**TASK INSTRUCTIONS**
Filter the records below and copy every line containing the word "simpl".

[Dataset entries]

(** ** The constructor of the repository *)

Lemma init_without_handle (host : Host) (uri : string)
      (experiment run : option string) (r : Repo) :
  init host uri experiment run None = OK r ->
  exists a endpoint,
    r = mkRepo uri experiment run (Some a) (Some endpoint) None true
    /\ environ host "MLFLOW_OSS_ENDPOINT_URL" = Some endpoint
    /\ endpoint <> ""
    /\ (key_pair_set host = true ->
        exists i k, environ host "MLFLOW_OSS_KEY_ID" = Some i
                    /\ environ host "MLFLOW_OSS_KEY_SECRET" = Some k
                    /\ a = StaticAuth i k)
    /\ (key_pair_set host = false ->
        exists c, credentials_client host = Some c
                  /\ a = ProviderAuth (mkWrapper c)).
Proof.
  unfold init, key_pair_set.
  destruct (environ host "MLFLOW_OSS_ENDPOINT_URL") as [endpoint|] eqn:Ee;
    simpl; [|discriminate].
  destruct (Str.truthy endpoint) eqn:Et; simpl; [|discriminate].
  apply StrFacts.truthy_true in Et.
  destruct (environ host "MLFLOW_OSS_KEY_ID") as [i|];
    [destruct (environ host "MLFLOW_OSS_KEY_SECRET") as [k|]|]; simpl.
  - destruct (Str.truthy i && Str.truthy k) eqn:Ek.
    + intros H. injection H as <-. exists (StaticAuth i k), endpoint.
      repeat split; auto; [eauto | discriminate].
    + destruct (credentials_client host) as [c|]; simpl; [|discriminate].
      intros H. injection H as <-. exists (ProviderAuth (mkWrapper c)), endpoint.
      repeat split; auto; [discriminate | eauto].
  - rewrite andb_false_r.
    destruct (credentials_client host) as [c|]; simpl; [|discriminate].
    intros H. injection H as <-. exists (ProviderAuth (mkWrapper c)), endpoint.
    repeat split; auto; [discriminate | eauto].
  - destruct (credentials_client host) as [c|]; simpl; [|discriminate].
    intros H. injection H as <-. exists (ProviderAuth (mkWrapper c)), endpoint.
    repeat split; auto; [discriminate | eauto].
Qed.
(** * suricata-language-server: the language server core and the rule checker's
      diagnostics parser, embedded from [suricatals/langserver.py] and
      [suricatals/tests_rules.py].

    Conventions of the embedding.
    - A Python [str] is a list of 8-bit characters, the first 256 code
      points; case folding, white space and the classes of characters are
      Python's on these.
    - A global name that no statement of a module binds raises [NameError]
      where it is evaluated ([LS.unbound]); the methods of the objects the
      modules import ([SuricataFile], the syntax tree, [re], [json], [os])
      are parameters.
    - A Python [dict] whose iteration order can be observed is an association
      list kept in insertion order ([Py.dict_get], [Py.dict_set]); the Global
      Symbol Table, which the code only probes by key, is a [gmap].
    - A call that may raise returns a [Py.Res]; a method of the server is a
      state transformer over the server object ([LS.M]).
    - File objects live in a store addressed by references, so that two names
      for one object see each other's updates. *)

From Stdlib Require Import ZArith List String Ascii Bool Lia DecimalString.
From stdpp Require Import gmap strings list.
Import ListNotations.
Open Scope string_scope.
Open Scope list_scope.
Open Scope Z_scope.

Set Warnings "-register-all".

Abbreviation str := (list ascii).
Coercion list_ascii_of_string : string >-> list.

(* ===================================================================== *)
(** * Python values and builtins used by the two source files            *)
(* ===================================================================== *)
Module Py.

(** Exceptions, by class. *)
Inductive exn :=
| AttributeError | IndexError | KeyError | NameError | TypeError | ValueError
| ReferenceError | ReError.

(** The outcome of a call: a value, or a raised exception. *)
Inductive Res (A : Type) :=
| Ok (a : A)
| Raise (e : exn).
Arguments Ok {A} a.
Arguments Raise {A} e.

Definition bind {A B} (m : Res A) (k : A -> Res B) : Res B :=
  match m with
  | Ok a => k a
  | Raise e => Raise e
  end.

Declare Scope res_scope.
Delimit Scope res_scope with res.
Notation "x <- m ;; k" := (bind m (fun x => k))
  (at level 100, m at next level, right associativity) : res_scope.

(** ** Characters *)

Definition dq : ascii := "034"%char.   (* the double quote *)
Definition nl : ascii := "010"%char.   (* line feed *)

Definition code (c : ascii) : N := N_of_ascii c.

Definition is_upper (c : ascii) : bool := ((65 <=? code c) && (code c <=? 90))%N.
Definition is_lower (c : ascii) : bool := ((97 <=? code c) && (code c <=? 122))%N.
Definition is_digit (c : ascii) : bool := ((48 <=? code c) && (code c <=? 57))%N.

(** [str.isspace] on one character: tab, LF, VT, FF, CR, FS, GS, RS, US,
    space, NEL and the no-break space. *)
Definition is_space (c : ascii) : bool :=
  ((9 <=? code c) && (code c <=? 13) || (28 <=? code c) && (code c <=? 32)
   || (code c =? 133) || (code c =? 160))%N.

(** The capital letters above 127: 192 to 222, the multiplication sign
    (215) apart. *)
Definition is_upper_latin (c : ascii) : bool :=
  ((192 <=? code c) && (code c <=? 222) && negb (code c =? 215))%N.

(** [str.lower] on one character. *)
Definition lower_char (c : ascii) : ascii :=
  if is_upper c || is_upper_latin c then ascii_of_N (code c + 32) else c.

(** ** Strings *)

Definition lower (s : str) : str := map lower_char s.

Definition str_eqb (a b : str) : bool := bool_decide (a = b).
Lemma window_invariant_witness :
  let l := {| lastGood := 2; upperBound := 4; mid := 3;
              threatFound := false; tf_lower := 0 |} in
  let l2 := {| lastGood := 2; upperBound := 3; mid := 2;
               threatFound := true; tf_lower := 0 |} in
  (guard l = true ->
   0 <= lastGood l /\ lastGood l < mid l /\ mid l <= upperBound l
   /\ upperBound l <= goint.len four_bytes /\ tf_lower l = 0)
  /\ lastGood l <= lastGood l2
  /\ upperBound l2 <= upperBound l.
Proof.
  intros l l2.
  destruct (steps (threshold_scanner 3 sample_report) four_bytes
              "kaspersky\testfile.exe" "avp.com" false 1
              (initial four_bytes) (world_with "sample.exe" four_bytes))
    as [[l' w1]|] eqn:H1; [|vm_compute in H1; discriminate].
  destruct (steps (threshold_scanner 3 sample_report) four_bytes
              "kaspersky\testfile.exe" "avp.com" false 1 l' w1)
    as [[l2' w2]|] eqn:H2.
  - assert (l' = l) as El by (vm_compute in H1; now injection H1 as <- _).
    assert (l2' = l2) as El2.
    { revert H2. vm_compute in H1. injection H1 as <- <-.
      vm_compute. now intros [= <- _]. }
    subst l' l2'.
    apply (window_invariant (threshold_scanner 3 sample_report) four_bytes
             "kaspersky\testfile.exe" "avp.com" false
             (world_with "sample.exe" four_bytes) 1 1 l l2 w1 w2);
      [vm_compute; discriminate|exact H1|exact H2].
  - exfalso. revert H2. vm_compute in H1. injection H1 as <- <-.
    vm_compute. discriminate.
Defined.

(** The run as a whole does not panic on a file that fits. *)
Lemma KasperskyRun_no_panic (fuel : nat) (os : OS) (file scanPath : string)
    (debug : bool) (w w' : World) (original_file : list Byte.byte) :
  fs w file = Some original_file ->
  goint.len original_file <= goint.max_len ->
  KasperskyRun fuel os file scanPath debug w <> Some (Panic w').
Proof.
  intros Hfile Hfits. unfold KasperskyRun, ReadFile.
  destruct (io_error os (now w) file) as [err|]; [discriminate|].
  rewrite Hfile. unfold Scan.
  destruct (IsMalicious _); [|discriminate].
  match goal with
  | |- context [loop ?o ?b ?t ?s ?d fuel ?l ?w0] =>
      destruct (loop o b t s d fuel l w0) as [[l1 w1|e w1|w1]|] eqn:Hloop
  end; try discriminate.
  - destruct (loop_steps _ _ _ _ _ _ _ _ _ _ Hloop) as (k & _ & Hsteps & _).
    destruct (steps_Window _ _ _ _ _ Hfits _ _ _ _ _
                (initial_Window original_file Hfits) Hsteps) as (Hw1 & _).
    match goal with
    | |- context [report ?b ?s ?l ?w0] =>
        destruct (report_cases b l w0 Hfits Hw1) as (_ & _ & data & _ & ->)
    end.
    destruct (threatFound l1); discriminate.
  - now apply (loop_no_panic _ _ _ _ _ Hfits _ _ _ _
                 (initial_Window original_file Hfits)) in Hloop.
Qed.

(** C10.  Every slice of the file is taken inside it: the slice scanned
    in an iteration has [0 <= tf_lower <= mid <= len(original_file)], the
    bounds of the dumped window have [0 <= start <= end <= len], and no
    run panics, for a file of any length that a slice can have and any
    answers of the scanner. *)
Theorem slices_in_bounds (os : OS) (file scanPath : string) (debug : bool)
    (w : World) (original_file : list Byte.byte) :
  fs w file = Some original_file ->
  goint.len original_file <= goint.max_len ->
  let size := goint.len original_file in
  let testFilePath := Join (Join "." "kaspersky") "testfile.exe" in
  (forall k l w0 w1,
     steps os original_file testFilePath scanPath debug k
       (initial original_file) w0 = Some (l, w1) ->
     guard l = true ->
     0 <= tf_lower l /\ tf_lower l <= mid l /\ mid l <= size
     /\ slice original_file (tf_lower l) (mid l) <> None)
  /\ (forall fuel l w0 w1,
        loop os original_file testFilePath scanPath debug fuel
          (initial original_file) w0 = Some (Return l w1) ->
        0 <= fst (window l size)
        /\ fst (window l size) <= snd (window l size)
        /\ snd (window l size) <= size
        /\ slice original_file (fst (window l size)) (snd (window l size))
           <> None)
  /\ (forall fuel w',
        KasperskyRun fuel os file scanPath debug w <> Some (Panic w')).
Proof.
  intros Hfile Hfits size testFilePath. subst size.
  pose proof (initial_Window original_file Hfits) as Hw.
  split; [|split].
  - intros k l w0 w1 Hsteps Hg.
    destruct (steps_Window _ _ _ _ _ Hfits _ _ _ _ _ Hw Hsteps) as (Hwl & _).
    destruct (narrow_Window _ l true Hfits Hwl Hg) as (Hm & _).
    destruct Hwl as [H0 H1 H2 _ Hfrom _]. rewrite Hfrom.
    repeat split; try lia.
    destruct (slice_prefix original_file (mid l)) as [-> _];
      [lia|discriminate].
  - intros fuel l w0 w1 Hloop.
    destruct (loop_steps _ _ _ _ _ _ _ _ _ _ Hloop) as (k & _ & Hsteps & _).
    destruct (steps_Window _ _ _ _ _ Hfits _ _ _ _ _ Hw Hsteps) as (Hwl & _).
    destruct (window_clamped _ l Hfits Hwl) as [-> _]. cbn [fst snd].
    destruct (report_cases original_file l w1 Hfits Hwl)
      as (Hb & Hb' & data & -> & _).
    repeat split; try tauto. discriminate.
  - intros fuel w'. now apply (KasperskyRun_no_panic _ _ _ _ _ _ _ _ Hfile).
Qed.

Lemma slices_in_bounds_witness :
  match
    KasperskyRun 2 (threshold_scanner 3 sample_report) "sample.exe"
      "avp.com" false (world_with "sample.exe" four_bytes)
  with
  | Some (Return _ _) => True
  | _ => False
  end.
Proof.
  destruct (slices_in_bounds (threshold_scanner 3 sample_report)
              "sample.exe" "avp.com" false
              (world_with "sample.exe" four_bytes) four_bytes)
    as (_ & _ & Hrun); [reflexivity|vm_compute; discriminate|].
  specialize (Hrun 2%nat).
  destruct (KasperskyRun 2 (threshold_scanner 3 sample_report) "sample.exe"
              "avp.com" false (world_with "sample.exe" four_bytes))
    as [[u w'|e w'|w']|] eqn:E.
  - exact I.
  - vm_compute in E. discriminate.
  - exact (Hrun w' eq_refl).
  - vm_compute in E. discriminate.
Defined.

(** C5 (as amended).  When an iteration was malicious the loop ends with
    [mid = lastGood = upperBound - 1]; the report prints [lastGood] as the
    offset and dumps the bytes
    [original_file[max(0, lastGood-32) : min(len, mid+32)]], a window that
    ends 32 bytes after [lastGood]. *)
Theorem report_window (os : OS) (original_file : list Byte.byte)
    (testFilePath scanPath : string) (debug : bool) (fuel : nat)
    (w w1 w2 : World) (l : Locals) :
  goint.len original_file <= goint.max_len ->
  loop os original_file testFilePath scanPath debug fuel
    (initial original_file) w = Some (Return l w1) ->
  threatFound l = true ->
  let size := goint.len original_file in
  mid l = lastGood l
  /\ upperBound l = lastGood l + 1
  /\ exists threatData,
       slice original_file (Z.max 0 (lastGood l - 32))
         (Z.min size (lastGood l + 32)) = Some threatData
       /\ report original_file size l w2
          = Return tt
              (print (map ErrThreat (uniqueThreats (threat_list w2)))
                 (print [HexDump threatData]
                    (print [NewLine; OkElapsed;
                            ErrIsolated (lastGood l) (lastGood l) size] w2))).
Proof.
  intros Hfits Hloop Hfound size. subst size.
  destruct (loop_steps _ _ _ _ _ _ _ _ _ _ Hloop) as (k & _ & Hsteps & Hg).
  destruct (steps_Window _ _ _ _ _ Hfits _ _ _ _ _
              (initial_Window original_file Hfits) Hsteps) as (Hw & _).
  rewrite (guard_width _ _ Hfits Hw) in Hg. apply Z.ltb_ge in Hg.
  pose proof (window_found _ _ Hw Hfound) as Hlt.
  assert (Hub : upperBound l = lastGood l + 1) by lia.
  assert (Hmid : mid l = lastGood l).
  { rewrite (window_mid _ _ Hw), Hub.
    replace (lastGood l + (lastGood l + 1)) with (1 + lastGood l * 2) by lia.
    rewrite Z.div_add by lia. reflexivity. }
  split; [assumption|]. split; [assumption|].
  destruct (report_cases original_file l w2 Hfits Hw)
    as (_ & _ & data & Hslice & Hrep).
  rewrite Hfound, Hmid in *. now exists data.
Qed.
(** An empty field name is no field path: the server refuses the sort
    and the answer is 500. *)
Example get_empty_sort_key :
  status (respond (GET alice {| q_completed := None; q_priority := None;
                                q_sort := Some (QString "-");
                                q_limit := None; q_skip := None |}) w4).1 = 500
  /\ status (respond (GET alice {| q_completed := None; q_priority := None;
                                   q_sort := Some (QString "");
                                   q_limit := None; q_skip := None |}) w4).1 = 500.
Proof. vm_compute. split; reflexivity. Qed.

(** ** POST: titles and trimming *)

(** The padded title meets the constraints of the specification (one
    character after trimming) and priority is omitted, yet the answer is
    400, not 201: the length test runs on the title as supplied. And a
    dueDate in the week form is an ISO 8601 date, yet the answer is 500:
    the Date constructor does not read it, and save() refuses the
    invalid date. *)
Lemma post_padded_title_refused :
  let b : gmap string jsval := {[ "title" := JStr padded_title ]} in
  let b' : gmap string jsval :=
    <["dueDate" := JStr "2024-W01"]> {[ "title" := JStr "Plan" ]} in
  spec_valid_create CalendarDate.isISO8601 b = true
  /\ b !! "priority" = None
  /\ String.length (JS.trim padded_title) = 1%nat
  /\ status (respond (POST alice id9 1000 b) empty).1 = 400
  /\ status (respond (POST alice id9 1000 b) empty).1 <> 201
  /\ spec_valid_create CalendarDate.isISO8601 b' = true
  /\ b' !! "priority" = None
  /\ CalendarDate.isISO8601 "2024-W01" = true
  /\ CalendarDate.Date_parse "2024-W01" = None
  /\ status (respond (POST alice id9 1000 b') empty).1 = 500
  /\ status (respond (POST alice id9 1000 b') empty).1 <> 201.
Proof. vm_compute. repeat split; discriminate. Qed.

Lemma post_defaults_witness :
  exists t,
    respond (POST alice id9 1000 {[ "title" := JStr "Buy milk" ]}) w4
    = (Created "Task created successfully" t,
       {| tasks := (w4.(tasks) ++ [t])%list; oplog := (w4.(oplog) ++ [OpSave t])%list |})
    /\ status (respond (POST alice id9 1000 {[ "title" := JStr "Buy milk" ]}) w4).1 = 201
    /\ t.(completed) = false /\ t.(priority) = "medium" /\ t.(user) = alice.
Proof.
  apply (post_defaults CalendarDate.isISO8601 CalendarDate.Date_parse
           alice id9 1000 {[ "title" := JStr "Buy milk" ]} w4).
  - vm_compute. reflexivity.
  - vm_compute. reflexivity.
  - vm_compute. lia.
  - vm_compute. reflexivity.
Defined.





Example post_two_errors :
  (respond (POST alice id9 1000
              (<["priority" := JStr "urgent"]> {[ "title" := JStr "" ]})) empty).1
  = ValidationFailed "Validation failed"
      [{| Validator.field := "title";
          Validator.msg := "Title is required and must be less than 100 characters" |};
       {| Validator.field := "priority";
          Validator.msg := "Priority must be low, medium, or high" |}].
Proof. vm_compute. reflexivity. Qed.


(** The constructor itself takes a completed value and an owner from
    the object it is handed: it is the handler that passes neither on
    from the body. *)
Example new_Task_takes_completed :
  new_Task id9 1000
    {| o_title := Some (JStr "Buy milk"); o_description := None;
       o_completed := Some (JBool true); o_priority := None; o_dueDate := None;
       o_user := Some bob |}
  = Some {| _id := id9; title := "Buy milk"; description := None; completed := true;
            priority := "medium"; dueDate := None; user := bob;
            createdAt := 1000; updatedAt := 1000 |}.
Proof. vm_compute. reflexivity. Qed.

**TASK OUTPUT**
    simpl; [|discriminate].
  destruct (Str.truthy endpoint) eqn:Et; simpl; [|discriminate].
    [destruct (environ host "MLFLOW_OSS_KEY_SECRET") as [k|]|]; simpl.
    + destruct (credentials_client host) as [c|]; simpl; [|discriminate].
    destruct (credentials_client host) as [c|]; simpl; [|discriminate].
  - destruct (credentials_client host) as [c|]; simpl; [|discriminate].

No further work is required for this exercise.